◆ **EXERCISE REQUIREMENTS**
Show each line of the records in which the word "else" occurs.

··· INPUT FOR THIS TASK ···

Lemma well_formed_first_loop n_lanes ls result :
  (∀ library, library ∈ ls → library ∈ libs) →
  well_formed_report libs result →
  well_formed_report libs
    (fold_left (check_library pretty_range n_lanes) ls result).
Proof.
  revert result. induction ls as [|l ls IH]; intros result Hsub Hwf; [done|].
  simpl. apply IH; [intros ? ?; apply Hsub; by right|].
  apply well_formed_check_library; [apply Hsub; left | done].
Qed.

Lemma foldM_invariant {A B : Type} (I : B → Prop) (f : B → A → option B)
  l b b' :
  (∀ b x b', x ∈ l → I b → f b x = Some b' → I b') →
  I b → foldM f l b = Some b' → I b'.
Proof.
  revert b. induction l as [|x l IH]; intros b Hf Hb; simpl.
  - by intros [= <-].
  - destruct (f b x) as [b1|] eqn:Hx; [|done].
    apply IH; [|by eapply Hf; [left|..]].
    intros ???? ; apply Hf. by right.
Qed.

Lemma well_formed_barcode_errors u0 keys msg result :
  u0 ∈ sodar_uuid <$> libs → (∀ k, k ∈ keys → k ∈ report_fields) →
  well_formed_report libs result →
  well_formed_report libs
    (fold_left (λ r key, add_error u0 key msg r) keys result).
Proof.
  intros Hu0. revert result.
  induction keys as [|k keys IH]; intros result Hk Hwf; [done|].
  simpl. apply IH; [intros ? ?; apply Hk; by right|].
  apply well_formed_add_error; [done | apply Hk; left | done].
Qed.
End report_shape.
(** C10.  [StressOutput.forward] updates the state it is given in place:
    [with_batch] hands the same state back, and the strain, the perturbed
    positions and the perturbed cell are stored in it before the internal
    gradient computation runs.  When that computation raises, [forward]
    raises the same exception from the same heap: the caller's state still
    holds the ["_displacement"] field and the perturbed positions and
    cell, all three objects created by the call. *)
Theorem StressOutput_forward_no_rollback (energy_model : GraphModule R)
    (self : StressOutput R) data (h h1 h2 : heap R) d num_batch c e pos cell0 :
  StressOutput_init _init_irreps energy_model true = Ok self ->
  state_tensor h data POSITIONS_KEY = Some pos ->
  state_tensor h data CELL_KEY = Some cell0 ->
  StressOutput_perturb data h = (h1, Ok (d, num_batch, c)) ->
  GradientOutput_forward autograd_grad (_grad self) d h1 = (h2, Raise e) ->
  model_keeps_field energy_model POSITIONS_KEY ->
  model_keeps_field energy_model CELL_KEY ->
  model_keeps_field energy_model DISPLACEMENT ->
  StressOutput_forward autograd_grad self data h = (h2, Raise e) /\
  d = data /\ length (tensors h) <= c /\
  dict_at h2 data DISPLACEMENT = Some (c + 1) /\
  dict_at h2 data POSITIONS_KEY = Some (c + 2) /\
  dict_at h2 data CELL_KEY = Some (c + 3) /\
  (model_keeps_tensors energy_model -> keeps_tensors h1 h2).
Proof.
  intros Hinit Hpos Hcell Hp Hg HkP HkC HkD.
  destruct (StressOutput_init_Ok _ _ _ Hinit) as (_ & Hwrt & Hout & _ & _ & Hfw).
  destruct (StressOutput_perturb_spec _ _ _ _ _ _ _ _ Hp Hpos Hcell)
    as (n & N & js & batch & viewed & cellref & S & new_pos & new_cell & -> & _ & _
        & Hlen & HdD & HdP & HdC & _).
  assert (Hframe : forall k v, k ≠ FORCE_KEY -> k ≠ STRESS_KEY ->
            model_keeps_field energy_model k ->
            dict_at h1 data k = v -> dict_at h2 data k = v).
  { intros k v Hk1 Hk2 Hk.
    eapply (preserves_GradientOutput_forward _ _ (stable_dict_at data k v));
      [apply flag_stable_dict_at | | | exact Hg].
    - intros hh hh' r Hr <-. rewrite Hfw in Hr. by eapply Hk.
    - rewrite Hout. intros out Hin ->.
      repeat (apply elem_of_cons in Hin as [Hin|Hin]; [done|]).
      by apply elem_of_nil in Hin. }
  repeat split; try done.
  - unfold StressOutput_forward. rewrite (bind_Ok_eq _ _ _ _ _ Hp). simpl.
    unfold bind. by rewrite Hg.
  - by apply Hframe.
  - by apply Hframe.
  - by apply Hframe.
  - intros Hkt.
    eapply (preserves_GradientOutput_forward _ _ (stable_keeps_tensors h1));
      [apply flag_stable_keeps_tensors | | done | exact Hg | apply keeps_tensors_refl].
    intros hh hh' r Hr Hk. rewrite Hfw in Hr.
    eapply keeps_tensors_trans; [exact Hk|]. by eapply Hkt.
Qed.
(** * The tool invocation pipeline of [pydantic_ai/tools.py]

    A shallow embedding of the [Tool] class: construction ([__init__],
    [from_schema]), definition preparation ([prepare_tool_def]) and the
    invocation path [_run] / [_on_error] with its per-tool retry counter.

    Conventions.
    - Python [int] is [Z]; [int | None] is [option Z].
    - Python values of type [Any] are [pyval]; a [dict[str, Any]] is an
      association list.
    - A Python call either returns or raises: [outcome].  Mutation of
      [self.current_retry] and the side effects of the user's callable are
      threaded through a [Store]; a raise keeps the mutations made so far.
    - [await] is sequential composition: [_run] always awaits the callable
      before it goes on.
    - [Tool.run] wraps [_run] in an OpenTelemetry span; the tracer is
      modelled by the operations [run] calls on it.  The methods of
      [GenerateToolJsonSchema] are modelled over the result of the parent
      class. *)

From Stdlib Require Import ZArith String List Bool Lia.
From Stdlib Require Import DecimalString DecimalZ DecimalPos DecimalFacts.
Import ListNotations.
Local Open Scope string_scope.
Local Open Scope Z_scope.
Set Warnings "-register-all".

(* ================================================================== *)
(** ** Python values and exceptions *)

Inductive pyval : Type :=
| PNone
| PBool (b : bool)
| PInt (z : Z)
| PStr (s : string)
| PList (l : list pyval)
| PDict (d : list (string * pyval)).

Definition dict : Type := list (string * pyval).

(** [pydantic_core.ErrorDetails]: one field-level error.  [ctx] and [url]
    are the two optional keys. *)
Inductive loc_item : Type :=
| LocKey (s : string)
| LocIndex (i : Z).

Record ErrorDetails : Type := {
  ed_type : string;
  ed_loc : list loc_item;
  ed_msg : string;
  ed_input : pyval;
  ed_ctx : option dict;
  ed_url : option string
}.

(** The exceptions that can travel through [_run]: pydantic's
    [ValidationError], and [ModelRetry] and [UnexpectedModelBehavior] of
    [exceptions.py], in the shape [tools.py] uses them
    ([exc.errors(...)], [exc.message], [UnexpectedModelBehavior(text)]);
    every other exception class is an [OtherException].
    [raise X from exc] stores [exc] as the cause of [X]. *)
Inductive exn : Type :=
| ValidationError (line_errors : list ErrorDetails)
| ModelRetry (message : string)
| UnexpectedModelBehavior (message : string) (cause : option exn)
| OtherException (cls : string) (text : string).

(** [ValidationError.errors(include_url=..., include_context=...)]
    (pydantic_core): the line errors, without the [url] key unless
    [include_url], without the [ctx] key unless [include_context]. *)
Definition errors (line_errors : list ErrorDetails)
    (include_url include_context : bool) : list ErrorDetails :=
  map (fun d =>
         {| ed_type := ed_type d;
            ed_loc := ed_loc d;
            ed_msg := ed_msg d;
            ed_input := ed_input d;
            ed_ctx := if include_context then ed_ctx d else None;
            ed_url := if include_url then ed_url d else None |})
      line_errors.

(** The argument type of [_on_error]: [ValidationError | ModelRetry]. *)
Inductive recoverable : Type :=
| RValidationError (line_errors : list ErrorDetails)
| RModelRetry (message : string).

Definition exn_of (exc : recoverable) : exn :=
  match exc with
  | RValidationError le => ValidationError le
  | RModelRetry m => ModelRetry m
  end.

Inductive outcome (A : Type) : Type :=
| Ok (a : A)
| Raise (e : exn).
Arguments Ok {A} a.
Arguments Raise {A} e.

(* ================================================================== *)
(** ** Messages, run context, schemas *)

(** The message classes come from [messages.py]; each has the fields
    that [tools.py] reads from it or passes to its constructor. *)

(** What [message.args] can be: a [str], a [dict[str, Any]], or [None]. *)
Inductive tool_args : Type :=
| ArgsStr (s : string)
| ArgsDict (d : dict)
| ArgsNone.

Module ToolCallPart.
Record t : Type := {
  tool_name : string;
  args : tool_args;
  tool_call_id : string
}.
End ToolCallPart.

Module ToolReturnPart.
Record t : Type := {
  tool_name : string;
  content : pyval;
  tool_call_id : string
}.
End ToolReturnPart.

(** [RetryPromptPart.content : list[ErrorDetails] | str]. *)
Inductive retry_content : Type :=
| ErrorList (details : list ErrorDetails)
| ErrorText (text : string).

Module RetryPromptPart.
Record t : Type := {
  tool_name : string;
  content : retry_content;
  tool_call_id : string
}.
End RetryPromptPart.

(** The return type of [_run]: [ToolReturnPart | RetryPromptPart]. *)
Inductive response : Type :=
| Returned (p : ToolReturnPart.t)
| RetryPrompt (p : RetryPromptPart.t).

···

◆ **ANSWER SPACE**
            ed_ctx := if include_context then ed_ctx d else None;
            ed_url := if include_url then ed_url d else None |})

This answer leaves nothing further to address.